[Data extracted from a collection]
★ ★ ★
(** * LTI aircraft model and reward functions of thesis_pilot

    A shallow embedding of [src/models/aircraft_model.py] and
    [src/models/rewards.py].

    Numbers.  The aircraft description holds real numbers (Python floats).
    They are modelled by exact rationals [Q]: rounding, overflow and
    non-finite values are outside this model.  Numeric equality is [Qeq],
    written [==].

    Effects.  Python's true division raises [ZeroDivisionError] on a zero
    divisor, attribute access on [None] raises [AttributeError], indexing an
    empty list raises [IndexError].  The computations below live in a small
    exception monad that also counts the divisions that were carried out, so
    that "before any division" can be stated. *)

From Stdlib Require Import String PeanoNat QArith Lqa Lia Bool List.
Import ListNotations.

Open Scope Q_scope.

(** ** Python exceptions and the computation monad *)

Inductive exn : Type :=
| ZeroDivisionError
| AttributeError
| IndexError
| ValueError (msg : string)
| UserError (class_name : string).

(** Error kinds that the specification names; the source defines no
    exception class of its own. *)
Definition SingularModelError : exn := UserError "SingularModelError".
Definition ConfigurationError : exn := UserError "ConfigurationError".
Definition DimensionError : exn := UserError "DimensionError".

Inductive result (A : Type) : Type :=
| Ok (a : A)
| Raise (e : exn).
Arguments Ok {A} a.
Arguments Raise {A} e.

(** A computation takes the number of divisions carried out so far and
    returns its outcome with the updated number. *)
Definition py (A : Type) : Type := nat -> result A * nat.

Definition ret {A} (a : A) : py A := fun n => (Ok a, n).

Definition raise {A} (e : exn) : py A := fun n => (Raise e, n).

Definition bind {A B} (m : py A) (f : A -> py B) : py B :=
  fun n =>
    match m n with
    | (Ok a, n') => f a n'
    | (Raise e, n') => (Raise e, n')
    end.

Definition lift {A} (r : result A) : py A := fun n => (r, n).

Notation "x <- m ;; k" := (bind m (fun x => k))
  (at level 61, m at next level, right associativity).

(** Python's [x / y] on floats: a zero divisor raises, anything else
    yields the quotient and counts as one division carried out. *)
Definition truediv (x y : Q) : py Q :=
  fun n =>
    if Qeq_bool y 0 then (Raise ZeroDivisionError, n)
    else (Ok (x / y), S n).

Notation "x // y" := (truediv x y) (at level 40, left associativity).

Definition run {A} (m : py A) : result A * nat := m 0%nat.
(** Outcome of a computation started afresh. *)
Definition value {A} (m : py A) : result A := fst (run m).
(** Number of divisions carried out by a computation started afresh. *)
Definition divisions {A} (m : py A) : nat := snd (run m).

(** [obj.attr] where [obj] may be [None]. *)
Definition attr {A} (o : option A) : py A :=
  match o with
  | Some x => ret x
  | None => raise AttributeError
  end.

(** ** Data model *)

(** Modelled from the spec: the loader module [data.load_aircraft_data]
    (functions [load_aircraft], class [AircraftData]) is not part of the
    sources at hand.  The records follow section 3 of the specification and
    the attributes the builders read. *)
Module Cx.
Record t : Type := mk { u : Q; a : Q; o : Q; de : Q }.
End Cx.

Module Cz.
Record t : Type := mk { u : Q; a : Q; a_dot : Q; o : Q; q : Q; de : Q }.
End Cz.

Module Cm.
Record t : Type := mk { u : Q; a : Q; a_dot : Q; o : Q; q : Q; de : Q }.
End Cm.

Module Cy.
Record t : Type := mk { b : Q; p : Q; r : Q; dr : Q }.
End Cy.

Module Cl.
Record t : Type := mk { b : Q; p : Q; r : Q; da : Q; dr : Q }.
End Cl.

Module Cn.
Record t : Type := mk { b : Q; p : Q; r : Q; da : Q; dr : Q }.
End Cn.

Record SymmetricData : Type := mkSymmetricData {
  c_bar : Q;
  mu_c : Q;
  ky_2 : Q;
  cx : Cx.t;
  cz : Cz.t;
  cm : Cm.t
}.

Record AsymmetricData : Type := mkAsymmetricData {
  b : Q;
  mu_b : Q;
  c_l : Q;
  kx_2 : Q;
  kz_2 : Q;
  kxz : Q;
  cy : Cy.t;
  cl : Cl.t;
  cn : Cn.t
}.

Record AircraftData : Type := mkAircraftData {
  v : Q;
  symmetric : option SymmetricData;
  asymmetric : option AsymmetricData
}.

(** A numpy array given by its rows. *)
Definition Matrix : Type := list (list Q).

(** [m.shape[0]] *)
Definition shape0 (m : Matrix) : nat := List.length m.

(** [m.shape[1]]; an array without rows is one-dimensional and has no
    second axis. *)
Definition shape1 (m : Matrix) : py nat :=
  match m with
  | [] => raise IndexError
  | row :: _ => ret (List.length row)
  end.

(** Entry-wise numeric equality of arrays. *)
Definition mat_eq (m1 m2 : Matrix) : Prop := Forall2 (Forall2 Qeq) m1 m2.

(** [np.eye(n)] *)
Definition eye (n : nat) : Matrix :=
  map (fun i => map (fun j => if Nat.eqb i j then 1 else 0) (seq 0 n)) (seq 0 n).

(** [np.zeros((n, m))] *)
Definition zeros (n m : nat) : Matrix := repeat (repeat 0 m) n.

(** ** Symmetric model *)

Module Symmetric.

Definition x_names : list string := ["u_hat"; "alpha"; "theta"; "q_cv"]%string.
Definition u_names : list string := ["de"]%string.

Definition build_a (data : AircraftData) : py Matrix :=
  let v := data.(v) in
  sym <- attr data.(symmetric) ;;
  let c_bar := sym.(c_bar) in
  let mu_c := sym.(mu_c) in
  let ky_2 := sym.(ky_2) in
  let cx := sym.(cx) in
  let cz := sym.(cz) in
  let cm := sym.(cm) in
  v_c <- v // c_bar ;;
  let mu_c_cz_a := 2 * mu_c - cz.(Cz.a_dot) in
  cm_a_mu_c <- cm.(Cm.a_dot) // (2 * mu_c - cz.(Cz.a_dot)) ;;
  let mu_c_ky_2 := 2 * mu_c * ky_2 in
  xu <- (v_c * cx.(Cx.u)) // (2 * mu_c) ;;
  xa <- (v_c * cx.(Cx.a)) // (2 * mu_c) ;;
  xt <- (v_c * cz.(Cz.o)) // (2 * mu_c) ;;
  zu <- (v_c * cz.(Cz.u)) // mu_c_cz_a ;;
  za <- (v_c * cz.(Cz.a)) // mu_c_cz_a ;;
  zt <- (v_c * cx.(Cx.o)) // mu_c_cz_a ;;
  zq <- (v_c * (2 * mu_c + cz.(Cz.q))) // mu_c_cz_a ;;
  mu <- (v_c * (cm.(Cm.u) + cz.(Cz.u) * cm_a_mu_c)) // mu_c_ky_2 ;;
  ma <- (v_c * (cm.(Cm.a) + cz.(Cz.a) * cm_a_mu_c)) // mu_c_cz_a ;;
  mt <- (- v_c * (cx.(Cx.o) * cm_a_mu_c)) // mu_c_ky_2 ;;
  mq_in <- (cm.(Cm.a_dot) * (2 * mu_c + cz.(Cz.q))) // mu_c_cz_a ;;
  mq <- (v_c * (cm.(Cm.q) + mq_in)) // mu_c_cz_a ;;
  ret [ [xu; xa; xt; 0];
        [zu; za; zt; zq];
        [0; 0; 0; v_c];
        [mu; ma; mt; mq] ].

Definition build_b (data : AircraftData) : py Matrix :=
  let v := data.(v) in
  sym <- attr data.(symmetric) ;;
  let c_bar := sym.(c_bar) in
  let mu_c := sym.(mu_c) in
  let ky_2 := sym.(ky_2) in
  let cx := sym.(cx) in
  let cz := sym.(cz) in
  let cm := sym.(cm) in
  v_c <- v // c_bar ;;
  let mu_c_cz_a := 2 * mu_c - cz.(Cz.a_dot) in
  x_de <- (v_c * cx.(Cx.de)) // (2 * mu_c) ;;
  z_de <- (v_c * cz.(Cz.de)) // mu_c_cz_a ;;
  m_in <- (cz.(Cz.de) * cm.(Cm.a_dot)) // mu_c_cz_a ;;
  m_de <- (v_c * (cm.(Cm.de) + m_in)) // (2 * mu_c * ky_2) ;;
  ret [ [x_de];
        [z_de];
        [0];
        [m_de] ].

End Symmetric.

(** ** Asymmetric model *)

Module Asymmetric.

Definition x_names : list string := ["beta"; "phi"; "pb_2v"; "rb_2v"]%string.
Definition u_names : list string := ["da"; "dr"]%string.

(** The chained assignments [lp = v_b = ...] and [lr = v_b = ...] of the
    source rebind [v_b]; the later uses of [v_b] see the rebound value. *)
Definition build_a (data : AircraftData) : py Matrix :=
  let v := data.(v) in
  asym <- attr data.(asymmetric) ;;
  let b := asym.(b) in
  let mu_b := asym.(mu_b) in
  let c_l := asym.(c_l) in
  let kx_2 := asym.(kx_2) in
  let kz_2 := asym.(kz_2) in
  let kxz := asym.(kxz) in
  let cy := asym.(cy) in
  let cl := asym.(cl) in
  let cn := asym.(cn) in
  v_b <- v // b ;;
  let mu_b_k := 4 * mu_b * (kx_2 * kz_2 - kxz ^ 2) in
  yb <- (v_b * cy.(Cy.b)) // (2 * mu_b) ;;
  yphi <- (v_b * c_l) // (2 * mu_b) ;;
  yp <- (v_b * cy.(Cy.p)) // (2 * mu_b) ;;
  yr <- (v_b * (cy.(Cy.r) - 4 * mu_b)) // (2 * mu_b) ;;
  lb <- (v_b * (cl.(Cl.b) * kz_2 + cn.(Cn.b) * kxz)) // mu_b_k ;;
  lp <- (cl.(Cl.p) * kz_2 + cn.(Cn.p) * kxz) // mu_b_k ;;
  let v_b := lp in
  lr <- (cl.(Cl.r) * kz_2 + cn.(Cn.r) * kxz) // mu_b_k ;;
  let v_b := lr in
  nb <- (v_b * (cl.(Cl.b) * kxz + cn.(Cn.b) * kx_2)) // mu_b_k ;;
  n_p <- (v_b * (cl.(Cl.p) * kxz + cn.(Cn.p) * kx_2)) // mu_b_k ;;
  nr <- (v_b * (cl.(Cl.r) * kxz + cn.(Cn.r) * kx_2)) // mu_b_k ;;
  ret [ [yb; yphi; yp; yr];
        [0; 0; 2 * v_b; 0];
        [lb; 0; lp; lr];
        [nb; 0; n_p; nr] ].

Definition build_b (data : AircraftData) : py Matrix :=
  let v := data.(v) in
  asym <- attr data.(asymmetric) ;;
  let mu_b := asym.(mu_b) in
  let kx_2 := asym.(kx_2) in
  let kz_2 := asym.(kz_2) in
  let kxz := asym.(kxz) in
  let cy := asym.(cy) in
  let cl := asym.(cl) in
  let cn := asym.(cn) in
  v_b <- v // mu_b ;;
  let mu_b_k := 4 * mu_b * (kx_2 * kz_2 - kxz ^ 2) in
  y_dr <- (v_b * cy.(Cy.dr)) // (2 * mu_b) ;;
  l_da <- (v_b * (cl.(Cl.da) * kz_2 + cn.(Cn.da) * kxz)) // mu_b_k ;;
  l_dr <- (v_b * (cl.(Cl.dr) * kz_2 + cn.(Cn.dr) * kxz)) // mu_b_k ;;
  n_da <- (v_b * (cl.(Cl.da) * kxz + cn.(Cn.da) * kx_2)) // mu_b_k ;;
  n_dr <- (v_b * (cl.(Cl.dr) * kxz + cn.(Cn.dr) * kx_2)) // mu_b_k ;;
  ret [ [0; y_dr];
        [0; 0];
        [l_da; l_dr];
        [n_da; n_dr] ].

End Asymmetric.

(** ** State-space object *)

(** The base class [control.StateSpace] belongs to an external package.
    Its constructor and its [set_inputs], [set_outputs] and [set_states]
    methods are taken as they come: each either raises or updates the
    part of the object the package owns ([ct_state]). *)
Record ControlLib : Type := mkControlLib {
  ct_state : Type;
  ct_init : Matrix -> Matrix -> Matrix -> Matrix -> result ct_state;
  set_inputs : ct_state -> list string -> result ct_state;
  set_outputs : ct_state -> list string -> result ct_state;
  set_states : ct_state -> list string -> result ct_state
}.
(** X7: a stored promise that completed with [None] puts its identity in
    the same position as an identity without entry: only entry points
    are called, and when they all reject the check returns [False]. *)
Theorem resolved_None_is_no_state (self : ConversationHandler)
    (update : Update) (key : Key) (ident : nat) :
  identity update = Some (Ok key) →
  conversations self !! key = Some (VPromise ident (Ok VNone)) →
  let r := check_update self (AnUpdate update) in
  (∃ called, called `prefix_of` entry_points self
             ∧ consulted (emitted r) = scan EntryPoint called)
  ∧ (Forall (rejects update) (entry_points self) →
     outcome r = Ok false ∧ after r = self).
Proof.
  intros Hid Hstored. cbv zeta.
  assert (current_state self key = Ok VNone) as HS.
  { unfold current_state, conversations_get. by rewrite Hstored. }
  split.
  - destruct (check_update_finds _ _ _ _ Hid HS)
      as (c0 & c1 & c2 & Hp0 & [-> ->] & ->).
    exists c0. split; [done|]. cbn [emitted].
    rewrite consulted_check_log, consulted_in_order.
    unfold scan at 2 3. cbn. by rewrite app_nil_r.
  - intros Hrej.
    pose proof (check_update_selects _ _ _ _ _ _ _ Hid HS
                  (select_no_state_rejected self key VNone update eq_refl Hrej))
      as (Hout & Hafter & _).
    done.
Qed.

(** ** The commit phase as a whole *)

Section CommitCases.

Variables (self : ConversationHandler) (update : Update) (dispatcher : Dispatcher).

(** An exception of the selected handler leaves the call at once. *)
Lemma handle_update_handler_raises (h : Handler.t) (e : exn) :
  current_handler self = Some h →
  Handler.handle_update h update dispatcher = Raise e →
  handle_update self update dispatcher = mkRun (Raise e) self [].
Proof.
  intros Hsel Hout. unfold handle_update, call, handle_update_body.
  erewrite bind_raised; [done|].
  unfold call_current_handler.
  rewrite (bind_normal _ _ _ self self []) by done.
  by rewrite Hsel, Hout.
Qed.

(** An outcome [None] leaves the instance alone. *)
Lemma handle_update_None (h : Handler.t) (new_state : value) :
  current_handler self = Some h →
  Handler.handle_update h update dispatcher = Ok new_state →
  py_eq new_state END = false →
  is_None new_state = true →
  handle_update self update dispatcher = mkRun (Ok tt) self [].
Proof.
  intros Hsel Hout Hend Hnone. unfold handle_update, call, handle_update_body.
  rewrite (bind_normal _ _ _ _ _ _
             (call_current_handler_run self update dispatcher h new_state Hsel Hout)).
  rewrite (bind_normal _ _ _ self self []) by done.
  by rewrite Hend, Hnone.
Qed.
★ ★ ★
◆ EXERCISE DESCRIPTION: The answer is each line from the entries above in which the word "emitted" occurs.

◆ OUTPUT BELOW:
             ∧ consulted (emitted r) = scan EntryPoint called)
    exists c0. split; [done|]. cbn [emitted].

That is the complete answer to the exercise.